Somos um grupo franco-suíço que atua no país há 32 anos na cadeia de valor de serviços integrados de Recursos Humanos para as maiores e principais empresas do país. Atuamos no Brasil com quatro marcas independentes: Adecco, LHH, Spring e Pontoon. Cada marca oferece uma variada gama de serviços que vão desde o tradicional recrutamento e seleção, passando por outsourcing de mão de obra especializada, assessments variados, até coaching executivo para líderes do C-level, com aproximadamente 500 colaboradores e escritórios na maioria das capitais. Estimamos o tamanho desse mercado em vinte bilhões de reais (Grand View Research, 2020Grand View Research. (2020). Market analysis report: Human resource management market size, share & trends analysis report by software, by service, by deployment, by enterprise size, by end use, by region, and segment forecasts, 2020 - 2027. Report ID: GVR-2-68038-295-2, 184 pp. Retrieved from https://www.grandviewresearch.com/industry-analysis/human-resource-management-hrmmarket/request/rs1
https://www.grandviewresearch.com/indust...
). Trata-se de um setor bastante competitivo que conta com grandes players globais com soluções integradas até pequenas boutiques extremamente especializadas.
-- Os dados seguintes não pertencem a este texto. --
Section Linearize.
Context {R : RangeKeys}.

Local Abbreviation degrees := (gmap Dependency Z).
Definition degree (d : degrees) (dep : Dependency) : Z := default 0 (d !! dep).

Definition addEdge (units : gset Dependency) (dep : Dependency) (st : degrees * DependencyGraph)
    (req : Dependency) : degrees * DependencyGraph :=
  let '(inDegree, dependents) := st in
  if decide (req ∈ units)
  then (<[dep := degree inDegree dep + 1]> inDegree,
        <[req := needs dependents req ++ [dep]]> dependents)
  else (inDegree, dependents).

Definition addUnit (units : gset Dependency) (graph : DependencyGraph)
    (st : degrees * DependencyGraph) (dep : Dependency) : degrees * DependencyGraph :=
  let '(inDegree, dependents) := st in
  let inDegree := match inDegree !! dep with Some _ => inDegree | None => <[dep := 0]> inDegree end in
  foldl (addEdge units dep) (inDegree, dependents) (needs graph dep).

Definition release (st : list Dependency * degrees) (dependent : Dependency) : list Dependency * degrees :=
  let '(queue, inDegree) := st in
  let inDegree := <[dependent := degree inDegree dependent - 1]> inDegree in
  (if degree inDegree dependent =? 0 then queue ++ [dependent] else queue, inDegree).

Fixpoint drain (fuel : nat) (dependents : DependencyGraph) (queue : list Dependency)
    (inDegree : degrees) (result : list Dependency) : outcome (list Dependency * degrees) :=
  match fuel with
  | O => Diverge
  | S fuel' =>
      match queue with
      | [] => Ok (result, inDegree)
      | node :: queue' =>
          let '(queue'', inDegree') := foldl release (queue', inDegree) (needs dependents node) in
          drain fuel' dependents queue'' inDegree' (result ++ [node])
      end
  end.

(** The two iterations are the [n]-th and the next of the program. *)
Definition linearize (n : nat) (units : gset Dependency) (graph : DependencyGraph)
    : outcome (list Dependency) :=
  let '(inDegree, dependents) := foldl (addUnit units graph) (∅, ∅) (rangeKeys n units) in
  let queue := filter (fun dep => degree inDegree dep = 0) (rangeKeys (S n) (dom inDegree)) in
  let? (result, inDegree) := drain (S (size units)) dependents queue inDegree [] in
  if len result =? Z.of_nat (size inDegree) then Ok result else Err ErrCyclicDependency.

(** ** What it computes *)

(** [x] and [y] are among the units, and [x] requires [y]. *)
Definition requires (units : gset Dependency) (graph : DependencyGraph) (x y : Dependency) : Prop :=
  x ∈ units /\ y ∈ units /\ y ∈ needs graph x.

Definition acyclic (units : gset Dependency) (graph : DependencyGraph) : Prop :=
  forall x, ~ tc (requires units graph) x x.

(** Every unit once, after the units that it requires. *)
Definition topological (units : gset Dependency) (graph : DependencyGraph) (l : list Dependency) : Prop :=
  Permutation l (elements units)
  /\ forall i x y, l !! i = Some x -> requires units graph x y -> y ∈ take i l.


(** ** Counting *)

Definition occ (x : Dependency) (l : list Dependency) : Z := len (filter (fun y => y = x) l).

Lemma occ_cons x y l : occ x (y :: l) = (if decide (y = x) then 1 else 0) + occ x l.
Proof. unfold occ. rewrite filter_cons. destruct (decide (y = x)); len_lia. Qed.

Lemma occ_app x l k : occ x (l ++ k) = occ x l + occ x k.
Proof. unfold occ. rewrite filter_app. apply len_app. Qed.

Lemma occ_nonneg x l : 0 <= occ x l.
Proof. apply len_nonneg. Qed.

Lemma occ_elem x l : x ∈ l <-> 0 < occ x l.
Proof.
  unfold occ. split.
  - intros H. destruct (filter _ l) as [|y k] eqn:E; [|len_lia].
    assert (x ∈ filter (fun y => y = x) l) as Hx by now apply list_elem_of_filter.
    rewrite E in Hx. now apply elem_of_nil in Hx.
  - intros H. destruct (filter _ l) as [|y k] eqn:E; [len_lia|].
    assert (y ∈ filter (fun y => y = x) l) as Hy by (rewrite E; left).
    now apply list_elem_of_filter in Hy as [-> Hy].
Qed.

Lemma occ_notin x l : x ∉ l -> occ x l = 0.
Proof. intros H. pose proof (occ_nonneg x l). rewrite occ_elem in H. lia. Qed.

Lemma degree_insert d x y z : degree (<[x := z]> d) y = if decide (x = y) then z else degree d y.
Proof. unfold degree. destruct (decide (x = y)) as [->|H]; [now rewrite lookup_insert_eq|now rewrite lookup_insert_ne]. Qed.

Lemma needs_insert (g : DependencyGraph) x y l :
  needs (<[x := l]> g) y = if decide (x = y) then l else needs g y.
Proof. unfold needs. destruct (decide (x = y)) as [->|H]; [now rewrite lookup_insert_eq|now rewrite lookup_insert_ne]. Qed.

(** ** Building the degrees *)

Lemma addEdges_spec units dep reqs d g :
  dep ∈ dom d ->
  let '(d', g') := foldl (addEdge units dep) (d, g) reqs in
  dom d' = dom d
  /\ (forall x, degree d' x
        = degree d x + if decide (x = dep) then len (filter (fun y => y ∈ units) reqs) else 0)
  /\ (forall x y, occ x (needs g' y)
        = occ x (needs g y) + if decide (x = dep /\ y ∈ units) then occ y reqs else 0).
Proof.
  revert d g. induction reqs as [|r reqs IH]; intros d g Hd; cbn [foldl].
  { split; [done|]. split; intros; destruct (decide _); unfold occ, len; cbn; lia. }
  unfold addEdge at 2. rewrite filter_cons. destruct (decide (r ∈ units)) as [Hr|Hr].
  - specialize (IH (<[dep := degree d dep + 1]> d) (<[r := needs g r ++ [dep]]> g)).
    destruct (foldl _ _ reqs) as [d' g']. destruct IH as (H1 & H2 & H3); [set_solver|].
    split; [rewrite H1; set_solver|]. split.
    + intros x. rewrite H2, degree_insert. destruct (decide (dep = x)) as [->|Hx].
      * rewrite !decide_True by done. len_lia.
      * rewrite !decide_False by congruence. lia.
    + intros x y. rewrite H3, needs_insert, occ_cons. destruct (decide (r = y)) as [->|Hy].
      * rewrite occ_app. unfold occ at 2. rewrite filter_cons. cbn [filter list_filter].
        destruct (decide (dep = x)) as [->|Hx].
        -- rewrite !decide_True by done. len_lia.
        -- rewrite !decide_False by (intros [? ?]; congruence). len_lia.
      * destruct (decide _); lia.
  - specialize (IH d g Hd). destruct (foldl _ _ reqs) as [d' g']. destruct IH as (H1 & H2 & H3).
    split; [done|]. split; [done|]. intros x y. rewrite H3, occ_cons.
    destruct (decide (r = y)) as [->|Hy].
    + rewrite !decide_False by tauto. done.
    + destruct (decide _); lia.
Qed.

Lemma addUnits_spec units graph deps d g :
  NoDup deps -> (forall x, x ∈ deps -> x ∉ dom d) ->
  let '(d', g') := foldl (addUnit units graph) (d, g) deps in
  dom d' = dom d ∪ list_to_set deps
  /\ (forall x, degree d' x
        = if decide (x ∈ deps) then len (filter (fun y => y ∈ units) (needs graph x)) else degree d x)
  /\ (forall x y, occ x (needs g' y)
        = occ x (needs g y) + if decide (x ∈ deps /\ y ∈ units) then occ y (needs graph x) else 0).
Proof.
  revert d g. induction deps as [|a deps IH]; intros d g Hn Hd; cbn [foldl].
  { split; [set_solver|]. split; intros; rewrite decide_False by set_solver; lia. }
  apply NoDup_cons in Hn as [Ha Hn]. unfold addUnit at 2.
  assert (d !! a = None) as Ea by (apply not_elem_of_dom, Hd; left). rewrite Ea.
  pose proof (addEdges_spec units a (needs graph a) (<[a := 0]> d) g ltac:(set_solver)) as HE.
  destruct (foldl (addEdge units a) _ _) as [d1 g1]. destruct HE as (H1 & H2 & H3).
  specialize (IH d1 g1 Hn). destruct (foldl (addUnit units graph) _ _) as [d' g'].
  destruct IH as (H4 & H5 & H6); [set_solver|]. split; [rewrite H4, H1; set_solver|]. split.
  - intros x. rewrite H5, H2, degree_insert. destruct (decide (x = a)) as [->|Hx].
    + rewrite (decide_True (P := a = a)) by done. rewrite (decide_False (P := a ∈ deps)) by done.
      rewrite decide_True by left. lia.
    + rewrite (decide_False (P := a = x)) by congruence.
      destruct (decide (x ∈ deps)) as [Hxd|Hxd].
      * rewrite decide_True by now right. done.
      * rewrite decide_False by (intros [?|?]%elem_of_cons; done). lia.
  - intros x y. rewrite H6, H3. destruct (decide (x = a)) as [->|Hx].
    + rewrite (decide_False (P := a ∈ deps /\ y ∈ units)) by tauto.
      destruct (decide (y ∈ units)) as [Hy|Hy].
      * rewrite !decide_True by (split; [first [done|left]|done]). lia.
      * rewrite !decide_False by tauto. lia.
    + rewrite (decide_False (P := x = a /\ y ∈ units)) by tauto. rewrite Z.add_0_r. f_equal.
      destruct (decide (x ∈ deps /\ y ∈ units)) as [Hxd|Hxd].
      * rewrite decide_True by (split; [now right|tauto]). done.
      * rewrite decide_False; [done|]. intros [[?|?]%elem_of_cons ?]; tauto.
Qed.

(** ** Draining the queue *)

(** Releasing the dependents of a node, each as often as it is listed. *)
Lemma releases_spec l queue d :
  (forall x, x ∈ l -> x ∈ dom d) -> (forall x, occ x l <= degree d x \/ x ∉ l) ->
  exists fresh d',
    foldl release (queue, d) l = (queue ++ fresh, d') /\ dom d' = dom d /\ NoDup fresh
    /\ (forall x, degree d' x = degree d x - occ x l)
    /\ (forall x, x ∈ fresh <-> x ∈ l /\ degree d' x = 0).
Proof.
  revert queue d. induction l as [|a l IH]; intros queue d Hd Ho; cbn [foldl].
  { exists [], d. rewrite app_nil_r. split; [done|]. split; [done|]. split; [constructor|].
    split; [intros x; unfold occ, len; cbn; lia|]. intros x. rewrite elem_of_nil. tauto. }
  set (d1 := <[a := degree d a - 1]> d).
  assert (forall x, degree d1 x = degree d x - if decide (a = x) then 1 else 0) as H1.
  { intros x. unfold d1. rewrite degree_insert. destruct (decide (a = x)) as [->|]; lia. }
  assert (occ a (a :: l) = 1 + occ a l) as Ha by (rewrite occ_cons, decide_True; done).
  assert (occ a (a :: l) <= degree d a) as Hda.
  { destruct (Ho a) as [H|H]; [done|]. destruct H. left. }
  change (release (queue, d) a) with (if degree d1 a =? 0 then queue ++ [a] else queue, d1).
  destruct (IH (if degree d1 a =? 0 then queue ++ [a] else queue) d1) as (fresh & d' & E & H2 & H3 & H4 & H5).
  - intros x Hx. assert (x ∈ dom d) by (apply Hd; by right). subst d1. set_solver.
  - intros x. rewrite H1. destruct (decide (a = x)) as [<-|Hx]; [left; lia|].
    destruct (Ho x) as [H|H]; [left|right; intros Hl; apply H; by right].
    rewrite occ_cons, decide_False in H by done. lia.
  - pose proof (H4 a) as H4a. rewrite H1, decide_True in H4a by done.
    assert (dom d' = dom d) as Hdom.
    { rewrite H2. subst d1. assert (a ∈ dom d) by (apply Hd; left). set_solver. }
    assert (forall x, degree d' x = degree d x - occ x (a :: l)) as H6.
    { intros x. rewrite H4, H1, occ_cons. lia. }
    rewrite E. clear E. rewrite H1, decide_True by done. destruct (Z.eqb_spec (degree d a - 1) 0) as [E0|E0].
    + assert (a ∉ l) as Hal. { intros H%occ_elem. lia. }
      exists (a :: fresh), d'. rewrite <- app_assoc. split; [done|]. split; [done|].
      split; [constructor; [|done]; rewrite H5; tauto|]. split; [done|].
      intros x. rewrite !elem_of_cons, H5. split; [|tauto].
      intros [->|?]; [|tauto]. split; [by left|]. pose proof (occ_notin a l Hal). lia.
    + exists fresh, d'. split; [done|]. split; [done|]. split; [done|]. split; [done|].
      intros x. rewrite elem_of_cons, H5. split; [tauto|]. intros [[->|?] H0]; [|tauto].
      split; [|done]. apply occ_elem. pose proof (occ_nonneg a l). lia.
Qed.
Fomos impactados pela pandemia, assim como os nossos principais clientes. Junto a alguns, experimentamos um crescimento vertiginoso, uma vez que esses clientes tiveram, subitamente, que ampliar o escopo de suas atividades, aumentando produção e distribuição - por exemplo, produtores de alimentos, empresas do agronegócio, logística e e-commerce. Em outros setores vivenciamos o outro lado da moeda, ou seja, uma paralisação total - por exemplo, como visto nas redes hoteleiras, companhias aéreas e transportes rodoviários intermunicipais. Apesar de acompanharmos os acontecimentos no início da pandemia em nossas operações em outros países, como China e Itália, subestimamos a velocidade e dimensão de tudo que viria a ocorrer no Brasil. A decisão e ação de fechar nossas unidades em meados de março foi um processo rapidamente implementado, mas naquele momento ainda sem termos noção de o que estava acontecendo e o que viria a acontecer. Nós acompanhamos diferentes clientes agindo em diferentes direções. Alguns adotando protocolos rígidos, levando a força de trabalho para home office, e outros nada fazendo, acreditando que era mais uma gripe de inverno que acometia alguns países europeus. Como uma empresa que presta serviços e consultoria para muitas empresas, temos uma posição privilegiada em constatar a movimentação e direção que cada cliente toma frente a diferentes contextos. É relevante observar que identificamos umas poucas empresas fazendo treinamento de emergência, adotando protocolos de segurança, adaptando processos fabris, adotando distanciamento entre colaboradores e equipando as residências para atuação remota.

Isso hoje nos soa familiar e óbvio, todavia constatamos isso em dezembro de 2019. Parece-nos que algumas cadeias de valor tinham a exata dimensão da gravidade do problema e de que rapidamente a epidemia se transformaria em pandemia. Essa situação nos provoca a uma reflexão sobre as relações de interdependências entre empresas, governos e instituições internacionais na busca por uma comunicação mais eficiente e decisiva. Será que se existissem protocolos e/ou níveis de alerta a serem acionados em conjunto por uma rede de instituições, um maior número de players, em bloco, reagiria de forma mais rápida, formando opinião nos mercados globais e criando efeito de manada? Será que a natural desarticulação e complexidade do mercado se traduzem em diferencial competitivo para aquelas organizações com informação privilegiada? Mesmo quando o resultado é a potencial perda de vidas humanas? Ousamos acreditar que seria prudente investigar formas de alerta e protocolos rígidos de ações globais não questionáveis quando acionados, seja por nações, seja por líderes ou partes interessadas - por exemplo, quando se tratar de uma pandemia. Imagino um “botão reluzente” que ao ser apertado todos entenderiam imediatamente. As chances de novos vírus surgirem são reais e se por ilustração as nações e instituições acordassem um protocolo de adesão imediata, talvez o mundo pudesse reagir e combater o problema de forma sistêmica e implacável.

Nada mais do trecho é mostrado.